Cancer in the bloodstream is hard to fathom. How does blood get cancer? No one really knows although theories float around, applicable perhaps to some cases, but certainly not all. With leukemia, there’s nothing to knead, no solid mass or tumor to be felt. It’s both surreal and deadly.
After six weeks in the hospital with that first bout of leukemia, I recovered and left it behind as a cosmic mistake. I lived in the country of Gratitude for two years before relapse, more chemo, a clinical trial with arsenic, then total body radiation (my personal nightmare), and a bone marrow transplant. Over 37 gallons of blood from generous people I would never meet flowed through my veins, giving me strength to face another day. The odds were grim – only a 10% chance of survival.
Yet thirteen years later, I am still here. Grateful for each sunrise, good health, a run at Folsom Lake, dinners in San Francisco with my daughters, bike rides with my husband, meaningful work and the opportunity to share hope and encouragement with those dealing with cancer.
Because I survived such bad odds, people think perhaps I have a secret “Ways to Ensure Survival” toolkit, which of course, I don’t. People love prescriptions but I don’t have one for them. The thought that most resonates in my spirit – a birdsong in my soul – is that I am here today because of grace. Pure and simple. Grace.
People don’t like to think that one survives a serious disease because of something as nebulous as grace. Yet, I have no other explanation if the other pieces are in place: health insurance, good medical care, a loving support system of friends and families, positive attitudes, fighting spirits, available and safe blood.
Others – younger and stronger than me — did not survive their resistant diseases and grim prognoses.

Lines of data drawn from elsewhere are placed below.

Example decode_event_ex :
  decode_event (q "{'id':1e999,'choices':[{'index':0,'delta':{'Content':'hi','tool_calls':null},'finish_reason':null}],'usage':null}")
    = Some (mkSSE [mkChoice (mkDelta "hi" "" "" []) None] None None)
  /\ decode_event (q "{'choices':[{'delta':{'tool_calls':[{'index':1,'function':{'name':'ls'}}]},'delta':{'tool_calls':[{'function':{'arguments':'{}'}}]}}]}")
    = Some (mkSSE [mkChoice (mkDelta "" "" "" [mkSseCall 1 "" "" "ls" "{}"]) None] None None)
  /\ decode_event (q "{'choices':[{'delta':{'content':7}}]}") = None
  /\ decode_event (q "{'choices':[{'delta':{'tool_calls':[{'index':1.5}]}}]}") = None
  /\ decode_event (q "{'error':{'message':'quota'}}") = Some (mkSSE [] None (Some "quota")).
Proof. vm_compute. repeat split; reflexivity. Qed.

(** ** What a server sends *)

Definition function_tree (name args : string) : any := AObj [("name", AStr name); ("arguments", AStr args)].
Definition sse_call_tree (c : sse_call) : any :=
  AObj [("index", int_tree (sc_Index c)); ("id", AStr (sc_ID c)); ("type", AStr (sc_Type c));
        ("function", function_tree (sc_Name c) (sc_Arguments c))].
Definition delta_tree (d : sse_delta) : any :=
  AObj [("content", AStr (d_Content d)); ("reasoning_content", AStr (d_ReasoningContent d)); ("reasoning", AStr (d_Reasoning d));
        ("tool_calls", AArr (map sse_call_tree (d_ToolCalls d)))].
Definition choice_tree (c : sse_choice) : any :=
  AObj [("delta", delta_tree (c_Delta c));
        ("finish_reason", match c_FinishReason c with Some f => AStr f | None => ANull end)].
Definition usage_tree (u : Usage) : any :=
  AObj [("prompt_tokens", int_tree (PromptTokens u)); ("completion_tokens", int_tree (CompletionTokens u));
        ("total_tokens", int_tree (TotalTokens u))].
Definition event_tree (e : sse) : any :=
  AObj [("choices", AArr (map choice_tree (s_Choices e)));
        ("usage", match s_Usage e with Some u => usage_tree u | None => ANull end);
        ("error", match s_Error e with Some m => AObj [("message", AStr m)] | None => ANull end)].

(** Events that can be sent: valid UTF-8 and 64-bit integers. *)
Definition call_sendable (c : sse_call) : bool :=
  in_int64 (sc_Index c) && utf8b (sc_ID c) && utf8b (sc_Type c) && utf8b (sc_Name c) && utf8b (sc_Arguments c).
Definition delta_sendable (d : sse_delta) : bool :=
  utf8b (d_Content d) && utf8b (d_ReasoningContent d) && utf8b (d_Reasoning d) && forallb call_sendable (d_ToolCalls d).
Definition choice_sendable (c : sse_choice) : bool :=
  delta_sendable (c_Delta c) && match c_FinishReason c with Some f => utf8b f | None => true end.
Definition usage_sendable (u : Usage) : bool :=
  in_int64 (PromptTokens u) && in_int64 (CompletionTokens u) && in_int64 (TotalTokens u).
Definition sendable (e : sse) : bool :=
  forallb choice_sendable (s_Choices e) && match s_Usage e with Some u => usage_sendable u | None => true end
  && match s_Error e with Some m => utf8b m | None => true end.

(** *** Decoding undoes encoding *)

Lemma sse_call_decode c : call_sendable c = true -> struct_into sse_call_fields zero_sse_call (sse_call_tree c) = Some c.
Proof.
  destruct c as [i id typ nm args]. unfold call_sendable. cbn [sc_Index sc_ID sc_Type sc_Name sc_Arguments]. intros H. bool_prop.
  transitivity (foldl (set_field sse_call_fields) ((fun z => mkSseCall z "" "" "" "") <$> int_into 0%Z (int_tree i))
    [("id", AStr id); ("type", AStr typ); ("function", function_tree nm args)]); [reflexivity|].
  by rewrite (proj2 (int_tree_fine i ltac:(done))).
Qed.

Lemma delta_decode d : delta_sendable d = true -> struct_into delta_fields zero_delta (delta_tree d) = Some d.
Proof.
  destruct d as [c rc r tcs]. unfold delta_sendable. cbn [d_Content d_ReasoningContent d_Reasoning d_ToolCalls]. intros H. bool_prop.
  transitivity ((fun l => mkDelta c rc r l) <$> elems_into zero_sse_call (struct_into sse_call_fields) [] (map sse_call_tree tcs)); [reflexivity|].
  rewrite elems_fresh, mapM_map_id; [done|]. match goal with H : forallb _ _ = true |- _ => apply forallb_Forall in H; eapply Forall_impl; [exact H|] end.
  apply sse_call_decode.
Qed.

My heart breaks for families who have lost loved ones who fought so hard to live; who did everything “right” – who did everything they were asked to do. I can’t pretend to know why I survived and they didn’t. To believe I did something that gave me the survival edge strikes me as pure arrogance.
I love the story in John 5 of the lame man at the Pool of Bethesda. Crippled for 38 years, he spends his days being delivered to the Pool of Hope for A Cure and never gets tossed in first, the requirement for being healed. Jesus chooses him, among the multitude of sick, and asks if he wants to be made well. Why him? The guy has no clue who Jesus is and doesn’t even answer the question! He whines about his life. And what does Jesus do? He heals him anyway.
In a realistic world, he would still be crippled. But in Jesus’ world, he is cured. Grace. But it is not enough. Later in the day, the cured man runs into Jesus again, who then says, “Sin no more.” Such an intriguing comment! “Why?” I wonder, before realization hits.
My physical healing from a devastating disease is not what God is ultimately after. A greater spiritual healing needs to take place, letting go of whatever it is that separates me from God. This has been the aftermath of surviving leukemia; the tsunami following the earthquake. There is a long list of what separates me from God, mostly things involving surrender, which I do not do easily or gracefully. Pride, independence, control, my self-focused nature; whatever it is I feel I have earned or deserve.
In truth, I deserve nothing. Yet I was given the very thing I begged for while sitting in a dingy hospital room having just been diagnosed with leukemia and unable to breathe. Please, God, please. Let me see my little girls grow up.
I believe the journey for spiritual healing and connection with God is the journey of a lifetime. As long as I breathe, I will give thanks for abundant grace and pray for the wisdom to recognize it, absorb it, breathe it. Grace.